Thursday, March 31, 2011

Phenomenology of Spirit, Preface, paragraph 58

Hence what is important for the student of science is to imbibe the effort of the concept. This demands attention to the concept as such, to simple determinations, e.g., being in principle [des Ansichseins], being-for-itself [des Fürsichseins], equality with self, and so on; for these are such pure self-movements, which we might call souls, were it not that their concept denotes something higher than this. The habit of running along in imaginations is as difficult to be broken with by the concept as is formal thought which argues [räsoniert] back and forth in unreal thoughts.
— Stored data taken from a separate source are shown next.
(* ===== verification/VyRunSearch.v ===== *)
(** * Binary search in a run

    vy_page_find_key, vy_page_index_find_page and vy_run_iterator_search find
    the first row that is not before the key. *)

From stdpp Require Import list sorting.
From S2P Require Import Prelude VyStmt VyVisible VyViews VyMem VyMemSafety VyMemTheorems VyRunReader VyPages.

Open Scope Z_scope.

Section Search.
Context {T O K : Type} `{!Tuples T O, !TuplesLaws T O, !SearchKeys T K, !SearchKeysLaws T O K}.
Abbreviation stmt := (vy_stmt T O).
Abbreviation page := (vy_page T O).
Abbreviation itr := (run_iterator T O).
Implicit Types (e x y : stmt) (l L R : list stmt) (p : page) (a b ps : list page) (i : itr) (k : K) (t : T) (upper : bool).

(** Lower and upper bounds. *)
Definition key_before upper k t : Prop := if upper then tuple_compare_with_key t k <= 0 else tuple_compare_with_key t k < 0.
Definition splits upper k L R : Prop :=
  Forall (fun x => key_before upper k (s_tuple x)) L /\ Forall (fun x => ~ key_before upper k (s_tuple x)) R.
Definition is_upper (ty : iterator_type) : bool := match ty with ITER_GT | ITER_LE => true | _ => false end.
Definition keys_sorted l : Prop := StronglySorted (fun x y => tuple_compare (s_tuple x) (s_tuple y) <= 0) l.
Lemma next_lsn_loop_spec gs1 g gs2 : gs = gs1 ++ g :: gs2 -> forall h2 fuel i h1 x,
  g = h1 ++ x :: h2 -> sane sl i -> stands i (concat gs1 ++ h1) x (h2 ++ concat gs2) -> (length h2 < fuel)%nat ->
  (back = true -> s_type x = IPROTO_UPSERT \/ has_flag VY_STMT_SKIP_READ x = true) ->
  wp (run_next_lsn_loop sl fuel) (fun res i' => fst res = 0 /\ sane sl i' /\ frame i i' /\
    match noskip h2 with
    | [] => snd res = None /\ in_key i' gs1 g gs2
    | y :: later => snd res = Some y /\ exists h1' h2', g = h1' ++ y :: h2' /\ later = noskip h2' /\ (length h2' < length h2)%nat /\
        stands i' (concat gs1 ++ h1') y (h2' ++ concat gs2)
    end) i.
Proof.
  intros Egs. induction h2 as [|y h2 IH]; intros fuel i h1 x Eg Hs Hst Hf Hx; (destruct fuel as [|fuel]; [cbn in Hf; lia|]);
    cbn [run_next_lsn_loop]; apply wp_bind; destruct Hst as [S1 S2 S3].
  - eapply (next_pos_forward sl Hok ITER_GE); [done|exact S2|rewrite S1; by apply list_lookup_middle|]. cbn [app] in S1.
    destruct (Nat.eqb_spec (S (length (concat gs1 ++ h1))) (length all)) as [El|El]; cbn [Z.eqb negb].
    + assert (concat gs2 = []) as E2 by (rewrite S1, (length_app (concat gs1 ++ h1)) in El; cbn in El; destruct (concat gs2); [done|cbn in El; lia]).
      assert (back = false) as Eb.
      { assert (back = true \/ back = false) as [Eb|?] by (destruct back; auto); [exfalso|done]. destruct (Hback Eb) as [H1 H2].
        rewrite E2 in S1. destruct (Hx Eb) as [Hu|Hu].
        - apply (H2 x); [by rewrite S1, last_snoc|done].
        - rewrite Forall_forall in H1. rewrite (H1 x) in Hu; [done|]. rewrite S1. set_solver. }
      apply stopped_spec; [done|]. intros i' Hs' Hf' Hc. split; [done|]. split; [done|]. split; [done|]. split; [done|]. right.
      split_and!; [done| |done]. apply (concat_nil gs2); [|done]. pose proof (gr_group _ Hgs) as Hk. rewrite Egs in Hk.
      apply Forall_app in Hk as [_ Hk]. by apply Forall_inv_tail in Hk.
    + destruct (concat gs2) as [|z l] eqn:E2; [rewrite S1, (length_app (concat gs1 ++ h1)) in El; cbn in El; lia|]. apply wp_bind.
      eapply (read_spec sl Hok _ z); [done| |].
      { rewrite S1, cons_middle, app_assoc. replace (S (length (concat gs1 ++ h1))) with (length ((concat gs1 ++ h1) ++ [x])) by (rewrite length_app; cbn; lia).
        by apply list_lookup_middle. }
      intros i1 Hs1 (R1 & R2 & R3 & R4). apply wp_bind. eapply wp_get_curr; [by rewrite R2|].
      destruct (Z.eqb_spec (tuple_compare (s_tuple x) (s_tuple z)) 0) as [E0|E0]; cbn [negb].
      { exfalso. apply (other_key gs1 g gs2 x z Egs); [rewrite Eg; set_solver| |exact E0]. rewrite concat_app, E2. set_solver. }
      apply wp_ret. split; [done|]. split; [done|]. split; [by split|]. split; [done|]. left. exists h1, x, []. split; [done|].
      split; [by rewrite E2|by rewrite R1|by rewrite R2].
  - cbn [app] in S1. eapply (next_pos_forward sl Hok ITER_GE); [done|exact S2|rewrite S1; by apply list_lookup_middle|].
    destruct (Nat.eqb_spec (S (length (concat gs1 ++ h1))) (length all)) as [El|_].
    { rewrite S1, (length_app (concat gs1 ++ h1)) in El. cbn in El. lia. }
    cbn [Z.eqb negb]. apply wp_bind.
    assert (all = (concat gs1 ++ (h1 ++ [x])) ++ y :: h2 ++ concat gs2) as Ey by (rewrite S1, <- !app_assoc; done).
    assert (S (length (concat gs1 ++ h1)) = length (concat gs1 ++ (h1 ++ [x]))) as El by (rewrite app_assoc, (length_app (concat gs1 ++ h1)); cbn; lia).
    rewrite El. eapply (read_spec sl Hok _ y); [done|rewrite Ey; by apply list_lookup_middle|].
    intros i1 Hs1 (R1 & R2 & R3 & R4). apply wp_bind. eapply wp_get_curr; [by rewrite R2|].
    assert (tuple_compare (s_tuple x) (s_tuple y) = 0) as -> by (apply (kg_same _ (group_key _ _ _ Egs)); rewrite Eg; set_solver).
    cbn [Z.eqb negb]. apply wp_bind, wp_modify. set (i2 := i1 <| ri_curr := Some y |> <| ri_curr_pos := _ |>).
    assert (stands i2 (concat gs1 ++ (h1 ++ [x])) y (h2 ++ concat gs2)) as Hst2 by (by split).
    assert (sane sl i2) as Hs2 by (by apply sane_pos, sane_curr). assert (frame i i2) as Hf2 by (by split).
    unfold noskip. destruct (has_flag VY_STMT_SKIP_READ y) eqn:Ey2.
    + rewrite filter_cons_False by congruence. fold (noskip h2).
      eapply wp_mono; [apply (IH fuel i2 (h1 ++ [x]) y); [by rewrite Eg, <- app_assoc|done|done|cbn in Hf; lia|by right]|].
      intros res i3 (E1 & Hs3 & Hf3 & H3). split; [done|]. split; [done|]. split; [by eapply frame_trans|].
      destruct (noskip h2) as [|z later]; [done|]. destruct H3 as (E3 & h1' & h2' & ? & ? & Hl & ?). split; [done|].
      exists h1', h2'. split_and!; try done. cbn. lia.
    + rewrite filter_cons_True by done. apply wp_ret. split; [done|]. split; [done|]. split; [done|]. split; [done|].
      exists (h1 ++ [x]), h2. split_and!; [by rewrite Eg, <- app_assoc|done|cbn; lia|done].
Qed.
(** From a place between two rows to the row that is next. *)
Lemma seek_row ty' i ahead behind (Q : Z -> itr -> Prop) :
  sides ty gs ahead behind -> backward ty' = back -> (ty' = ITER_EQ -> path_of ty ahead <> []) ->
  ri_curr_pos i = pos_of sl (length (rows_left ahead behind)) ->
  (forall pos, ahead = [] -> Q 1 (i <| ri_curr_pos := pos |>)) ->
  (forall e path, path_of ty ahead = e :: path -> Q 0 (i <| ri_curr_pos := path_pos sl ty (past_of ty behind) path |>)) ->
  wp (no ← gets (fun i => page_no (ri_curr_pos i));
      if match ty' with ITER_GE | ITER_GT => no =? page_count r | _ => false end then mret 1
      else if backward ty' then
        '(rc, pos) ← vy_run_iterator_next_pos sl ty';
        modify (fun i => i <| ri_curr_pos := pos |>);;
        mret rc
      else mret 0) Q i.
Proof.
  intros Hs Hd Heq Hp HQ1 HQ0. pose proof (rows_split_at _ _ Hs) as El. apply wp_bind, wp_gets. rewrite Hp.
  unfold rows_left, rows_right, path_pos, past_of in *.
  assert (forall pos, ri_curr_pos i = pos -> i <| ri_curr_pos := pos |> = i) as Ei by (intros pos <-; by destruct i).
  assert (back = true \/ back = false) as [Eb|Eb] by (destruct back; auto); rewrite Eb in *.
  - rewrite Hd. assert (match ty' with ITER_GE | ITER_GT => page_no (pos_of sl (length (rev (path_of ty ahead)))) =? page_count r | _ => false end = false) as -> by (by destruct ty').
    apply wp_bind. eapply (next_pos_backward sl Hok ty' (length (rev (path_of ty ahead)))); [done|done|rewrite El, length_app; lia|].
    rewrite length_rev. destruct (path_of ty ahead) as [|e path] eqn:Ep; cbn [length].
    + apply wp_bind, wp_modify, wp_ret, HQ1. by eapply ahead_nil.
    + by apply wp_bind, wp_modify, wp_ret, (HQ0 e path).
  - rewrite Hd. destruct (path_of ty ahead) as [|e path] eqn:Ep.
    + assert (length (concat behind) = length all) as E0 by (by rewrite El, app_nil_r). rewrite E0 in Hp |- *. rewrite pos_of_end in Hp |- *. cbn [page_no].
      assert (match ty' with ITER_GE | ITER_GT => page_count r =? page_count r | _ => false end = true) as ->.
      { destruct ty'; try done; [by destruct (Heq eq_refl)| |]; apply Z.eqb_refl. }
      apply wp_ret. rewrite <- (Ei _ Hp). apply HQ1. by eapply ahead_nil.
    + destruct (pos_of_row sl Hok (length (concat behind)) e) as (_ & _ & _ & _ & _ & _ & Hlt); [rewrite El; by apply list_lookup_middle|].
      assert (match ty' with ITER_GE | ITER_GT => page_no (pos_of sl (length (concat behind))) =? page_count r | _ => false end = false) as ->.
      { destruct ty'; try done; apply Z.eqb_neq; lia. }
      apply wp_ret. rewrite <- (Ei _ Hp), <- (length_rev (concat behind)). by apply (HQ0 e path).
Qed.

(** An EQ iterator finds its key at the first row, or not at all. *)
Lemma not_met k ahead behind :
  sides ty gs ahead behind -> back = false -> Forall (fun x => ~ key_before false k (s_tuple x)) (path_of ty ahead) ->
  ~ meets k all (length (rows_left ahead behind)) -> Forall (fun x => tuple_compare_with_key (s_tuple x) k <> 0) (path_of ty ahead).
Proof.
  intros Hs Eb Hf Hn. pose proof (rows_split_at _ _ Hs) as El. unfold rows_left, rows_right in *. rewrite Eb in *.
  pose proof (tree_keys_sorted _ (rk_sorted _ Hok)) as Hsort. rewrite El in Hsort. apply StronglySorted_app_1_r in Hsort.
  destruct (path_of ty ahead) as [|e path]; [constructor|]. apply Forall_inv in Hf. unfold key_before in Hf.
  assert (0 < tuple_compare_with_key (s_tuple e) k) as Hlt.
  { apply Z.le_neq. split; [lia|]. intros E0. apply Hn. exists e. split; [rewrite El; by apply list_lookup_middle|done]. }
  constructor; [lia|]. apply StronglySorted_inv in Hsort as [_ Hsort]. eapply Forall_impl; [exact Hsort|]. cbn. intros x Hx H0.
  pose proof (key_le (s_tuple e) (s_tuple x) k). lia.
Qed.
The former, that habit, may be termed material thinking, a fortuitous consciousness, absorbed in the material, and hence finds it disagreeable to lift itself clear of that matter and to be with itself [bei sich zu sein]. By contrast, the latter, argumentation [das Räsonieren], is freedom from content, and vanity with regard to it; what is wanted here is the effort to give up this freedom, and instead of being the arbitrarily moving principle of the content, this freedom should sink into and pervade the content, should let itself be moved by its own proper nature, i.e., by the self as what pertains to it, and to contemplate this movement. To abstain from interrupting the immanent rhythm of the concept, to refrain from interfering with it through caprice and wisdom acquired elsewhere, such restraint is itself an essential moment in the attention to the concept.